Nigeria's kidnap crisis: 'I saw my two-year-old carried by a man with a gun'

More than 300 children kidnapped from school are still in the hands of criminal gangs in Nigeria, with many now missing for nearly two months. Some of those abducted are just two years old.

While many of the more than 1,000 children taken have been released, often after extortionate ransom amounts were reportedly paid, hundreds of families are still desperately waiting for news of their children.

Some parents spoke to BBC News about the anguish they are experiencing and shared their thoughts about the struggle to educate children in the face of such danger.

Hadiza Hashim is the mother of five children marched at gunpoint out of the gates of an Islamic school in Tegina, Niger State, on 30 May, when 134 students were kidnapped.
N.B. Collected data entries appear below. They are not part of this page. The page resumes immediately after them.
(** Sizes of the packet pools (Engine::new of engine.rs): unless the caller sets them, the
    receive pool has four buffers per descriptor of the receive ring and, beside 4096
    spare ones, room for four times the receive buffers of all connections; the data pool
    has eight per descriptor of the send ring and, beside 8192 spare ones, twice the send
    buffers; neither wraps for any configuration, a size that does not fit being the largest one. *)
Theorem mempools_cover_buffers (c : CoreConfig) :
  is_u32 (cfg_max_connections c) -> is_u16 (cfg_rx_ring_size c) -> is_u16 (cfg_tx_ring_size c) ->
  is_u16 (cfg_mbuf_data_room c) ->
  is_u32 (cfg_recv_buffer_bytes c) -> cfg_recv_buffer_bytes c + cfg_mbuf_data_room c <= two32 ->
  is_u32 (cfg_send_buffer_bytes c) -> cfg_send_buffer_bytes c + cfg_mbuf_data_room c <= two32 ->
  cfg_rx_mempool_size c = 0 -> cfg_tx_data_mempool_size c = 0 ->
  let room := Z.max (cfg_mbuf_data_room c) 1 in
  let rx := rx_mempool_size c in
  let tx := tx_data_mempool_size c in
  is_u32 rx /\ 4 * cfg_rx_ring_size c <= rx /\
  (rx = U32_MAX \/ 4 * cfg_max_connections c * cfg_recv_buffer_bytes c <= (rx - 4096) * room) /\
  is_u32 tx /\ 8 * cfg_tx_ring_size c <= tx /\
  (tx = U32_MAX \/ 2 * cfg_max_connections c * cfg_send_buffer_bytes c <= (tx - 8192) * room).
Proof.
  intros Hc Hr Ht [Hm _] Hb Hbs Hs Hss Erx Etx room rx tx.
  destruct (pool_formula 4 (cfg_max_connections c) (cfg_recv_buffer_bytes c) (cfg_mbuf_data_room c) 4096 4
    (cfg_rx_ring_size c) rx ltac:(lia) Hc Hb Hm Hbs ltac:(lia) ltac:(lia) Hr) as (H1 & H2 & H3).
  { subst rx. unfold rx_mempool_size. by rewrite Erx. }
  destruct (pool_formula 2 (cfg_max_connections c) (cfg_send_buffer_bytes c) (cfg_mbuf_data_room c) 8192 8
    (cfg_tx_ring_size c) tx ltac:(lia) Hc Hs Hm Hss ltac:(lia) ltac:(lia) Ht) as (H4 & H5 & H6).
  { subst tx. unfold tx_data_mempool_size. by rewrite Etx. }
  done.
Qed.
The two youngest, Walid and Rahama, are just two and three years old. They were later released along with other toddlers who were too small to walk. But their three elder siblings remain in captivity.

The eldest, Umma, is just 13 and loves watching cartoons like Tom and Jerry with her younger brothers and sisters. Wracked with anxiety, her mother has not heard from them since the kidnapping.

The day of the abduction, a Sunday, she describes rushing to the school after hearing gunshots. Forced to take cover for her own safety, from her hiding place she saw dozens of armed men enter the school.

“They broke the padlock and started shouting for the children to remove their shoes, to prevent them from running away. The children started screaming for their parents.

“I saw my two-year-old carried by a man with a gun. He was shouting at the boy to shut up because he was screaming for me, his mother. I couldn’t do anything,” Mrs Hashim says.